05 Apr 15 Career Launching British Debut Films

If you want to launch a lasting career  as a director, you had better choose your first film wisely. I’ve selected  fifteen widely varying debut features, many low or micro budget, from directors whose first films got them noticed and validated; and all of whom have gone on to make more movies or successfully crossed into television, not something that happens all that often.

Stephen Follows crunched numbers from the BFI, looking at over 2,700 films from 2003 to 2013 and concluded that 82% of first time filmmakers didn’t make another. The article is HERE should you wish to depress yourself.

Red Road

Red Road

 

While it’s hard to identify what these might have in common,  knowing some of these filmmakers and knowing how a lot of these films were made and financed, there are three words which continue to pop into my head as I read through this list: “personal”, “passion” and “determination”.

Monsters

Monsters

Knowing how Amma Assante was inspired by a painting, that Gareth Edwards did all his own FX in his bedroom on a shoestring budget, how Destiny Ekaragha convinced the BFI there was an audience for her movie and how Paul Andrew Williams, utterly fed up with waiting around to hear whether The Cottage was going to get financed, went out and made London to Brighton for £60,000, thus making it possible for The Cottage to get made.
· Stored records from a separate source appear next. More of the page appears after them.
(** A component that waits for its dependencies leads to one that waits for a
    retry, and that some component which was never tried depends on. *)
Lemma waiting_chain s a d rest :
  invariant s → stuck s → (∀ a, ¬ working s a) → ¬ ending s → threads s !! a = Some (TDeps (d :: rest)) →
  ∃ x y n, threads s !! x = Some (TAwaitRetry n) ∧ ph s y = Some phasePending ∧ depends (deps c) y x.
Proof using deps_declared declared_known acyclic names_unique.
  intros Hin Hst Hw He. pose proof (in_live s Hin He) as Hl. pose proof (not_ending_cancelled s He) as Hcan.
  destruct (stuck_not_aborting s Hin Hst Hw) as [Hna _]. revert d rest.
  induction (declared_wf a) as [a _ IH]. intros d rest Ha.
  destruct (stuck_thread s a _ (in_runs s Hin) Hst Ha (Hw a) (sf_threads _ _ (in_safe s Hin) a _ Ha))
    as [E|[(_ & d' & rest' & [= <- <-] & Hd)|[(_ & (m & E) & _)|[(m & err & E) _]]]]; [done| |done..].
  assert (Had : declared (specs c) a d).
  { destruct (ok_wait _ _ _ _ (sf_threads _ _ (in_safe s Hin) a _ Ha)) as (spec & pre & Hsp & Hname & Hds & _).
    exists spec. split_and!; [done..|]. rewrite Hds. apply elem_of_app. by right; left. }
  destruct (proj2 (sf_thread_names _ _ (in_safe s Hin) d) (declared_known a d Had)) as [t Ht].
  destruct (stuck_thread s d t (in_runs s Hin) Hst Ht (Hw d) (sf_threads _ _ (in_safe s Hin) d t Ht))
    as [->|[(_ & d' & rest' & -> & _)|[(_ & (m & ->) & _)|[(m & err & ->) _]]]].
  - by destruct (lv_place s Hl d _ Ht) as [? _].
  - by eapply IH.
  - exists d, a, m. split_and!; [done|exact (lv_place s Hl a _ Ha)|by apply deps_declared].
  - by destruct (Hna d m err).
Qed.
I would also add that the vast majority have what I call “the little piece of magic” which happens between the director and their leading cast which leads to great performances and what attracts the attention of execs and festivals. In most cases the cast weren’t well known and in many cases the films became career launchpads for the cast too.

Gone Too Far

Gone Too Far

A writer friend recently posted on Facebook, “the low budget feature is the new spec script”, and Michael Kuhn ex head of PolyGram and producer of The Duchess and the upcoming Florence Foster Jenkins, speaking to The Vipers Nest, told them there was no excuse now just to go out and make a movie.

It’s one of the reasons I wanted to invite award-winning low-budget producer Stephen Cleary to give his two day workshop in the UK for the first time, having given it many times in Australia where he developed and exec produced many features which premiered at major festivals and were released in North America. In it he covers what films work and get you noticed, as well as tips and tricks as how to work with, rather than against, a low budget.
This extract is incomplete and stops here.